▶ **EXERCISE**
Find every line in the records that holds the string "list". Copy each one.

▶ **SUPPLIED DATA**
(* ===== verification/RetrievalService.v ===== *)
(** * Retrieval: [app/retrieval/service.py], [app/retrieval/cache.py]

    [MetricRetrievalService] over the interfaces of the repository, the
    embedding provider and the reranker, with its result cache.  The world of
    a call is the cache and the world of the collaborators. *)

From S2P Require Import Prelude PyStr Floats Errors Json Metadata Parsing Embeddings.
From S2P Require Import KnowledgeRepository.

(** ** models.py *)

Inductive RetrievalMode := Lexical | Vector | Hybrid | HybridRerank.
#[export] Instance RetrievalMode_eq_dec : EqDecision RetrievalMode.
Proof. solve_decision. Defined.
Definition mode_name (m : RetrievalMode) : string :=
  match m with
  | Lexical => "lexical" | Vector => "vector" | Hybrid => "hybrid" | HybridRerank => "hybrid_rerank"
  end.

Record Citation := {
  ci_document_id : string; ci_document_title : string; ci_document_version : Z;
  ci_section_key : string; ci_section_title : string; ci_source_locator : string }.

Record RetrievalHit := {
  hit_content : string; hit_citation : Citation; hit_lexical_score : option float;
  hit_vector_score : option float; hit_fused_score : float; hit_rerank_score : option float }.

Definition RetrievalHit_make (h : RetrievalHit) : result exn RetrievalHit :=
  if fleb fzero (hit_fused_score h) then Ok h else Err ValidationError.

Record RetrievalResult := {
  res_query : string; res_mode : RetrievalMode; res_corpus_revision : string;
  res_hits : list RetrievalHit; res_citations : list Citation; res_should_answer : bool }.

Definition RetrievalResult_make (r : RetrievalResult) : result exn RetrievalResult :=
  if (1 <=? py_len (res_query r)) && (py_len (res_query r) <=? 4000)
  then Ok r else Err ValidationError.

(** ** cache.py *)

Definition cache_key : Type := string * string * string * string * Z.
Record cached := { cached_result : RetrievalResult; cached_until : float }.
Record RetrievalCache := { cache_ttl : Z; cache_entries : gmap cache_key cached }.

Definition RetrievalCache_new (ttl : Z) : result exn RetrievalCache :=
  if (ttl <=? 0)%Z then Err ValueError else Ok {| cache_ttl := ttl; cache_entries := ∅ |}.

Definition key_of (tenant query revision : string) (mode : RetrievalMode) (limit : Z) : cache_key :=
  (tenant, query, revision, mode_name mode, limit).

Definition set_entries (c : RetrievalCache) (m : gmap cache_key cached) : RetrievalCache :=
  {| cache_ttl := cache_ttl c; cache_entries := m |}.

Definition invalidate_tenant (tenant : string) (c : RetrievalCache) : RetrievalCache :=
  set_entries c (filter (λ kv, kv.1.1.1.1.1 ≠ tenant) (cache_entries c)).

(** ** The collaborators *)

Class RetrievalEnv (W : Type) := {
  store :: MetricKnowledgeRepository W;
  embed : list string → op W exn (list (list float));
  reranker : option (string → list RetrievalHit → op W exn (list RetrievalHit));
  read_pdf : string → result exn pdf_pages;
  monotonic : W → W * float
}.

Inductive retrieval_call :=
| CallRevision (tenant : string) (reply : result exn string)
| CallEmbed (texts : list string)
| CallLexicalSearch (tenant query : string) (limit : Z)
| CallVectorSearch (tenant : string) (embedding : list float) (limit : Z)
| CallRerank (query : string) (hits : list RetrievalHit)
| CallReplace (tenant title : string) (chunks : list PendingMetricChunk).

Record service := {
  chunk_max_characters : Z; chunk_overlap_characters : Z; default_limit : Z; rrf_k : Z;
  min_lexical_score : float; min_vector_score : float;
  max_markdown_bytes : Z; max_pdf_bytes : Z; max_pdf_pages : Z }.

Definition MetricRetrievalService (s : service) : result exn service :=
  if (rrf_k s <=? 0)%Z then Err ValueError
  else if negb ((1 <=? default_limit s) && (default_limit s <=? 20))%Z then Err ValueError
  else Ok s.

(** ** _rank and _has_evidence *)

Definition chunk_id (r : RankedChunk) : string := mc_id (chunk r).
Definition by_id (l : list RankedChunk) : list (string * RankedChunk) :=
  dict_of (map (λ r, (chunk_id r, r)) l).

(** One ranking of the reciprocal rank fusion, ranks counted from [rank]. *)
Fixpoint fuse (k : Z) (weight : float) (rank : nat) (l : list RankedChunk)
    (fused : list (string * float)) : list (string * float) :=
  match l with
  | [] => fused
  | r :: l =>
      let s := fadd (default fzero (dict_get (chunk_id r) fused))
                 (fdiv weight (f_of_Z (k + Z.of_nat rank))) in
      fuse k weight (S rank) l (dict_set (chunk_id r) s fused)
  end.

(** The sort key [(-score, str(id))]. *)
Definition fused_before (x y : string * float) : bool :=
  let sx := fneg x.2 in let sy := fneg y.2 in
  if feqb sx sy then negb (str_leb y.1 x.1) else fltb sx sy.

Definition fused_order (k : Z) (lexical vector : list RankedChunk) : list (string * float) :=
  sort_by fused_before (fuse k (f_of_Z 1) 1 vector (fuse k (f_of_Z 3) 1 lexical [])).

▶ **OUTPUT OF THE EXERCISE**
  res_hits : list RetrievalHit; res_citations : list Citation; res_should_answer : bool }.
  embed : list string → op W exn (list (list float));
  reranker : option (string → list RetrievalHit → op W exn (list RetrievalHit));
| CallEmbed (texts : list string)
| CallVectorSearch (tenant : string) (embedding : list float) (limit : Z)
| CallRerank (query : string) (hits : list RetrievalHit)
| CallReplace (tenant title : string) (chunks : list PendingMetricChunk).
Definition by_id (l : list RankedChunk) : list (string * RankedChunk) :=
Fixpoint fuse (k : Z) (weight : float) (rank : nat) (l : list RankedChunk)
    (fused : list (string * float)) : list (string * float) :=
Definition fused_order (k : Z) (lexical vector : list RankedChunk) : list (string * float) :=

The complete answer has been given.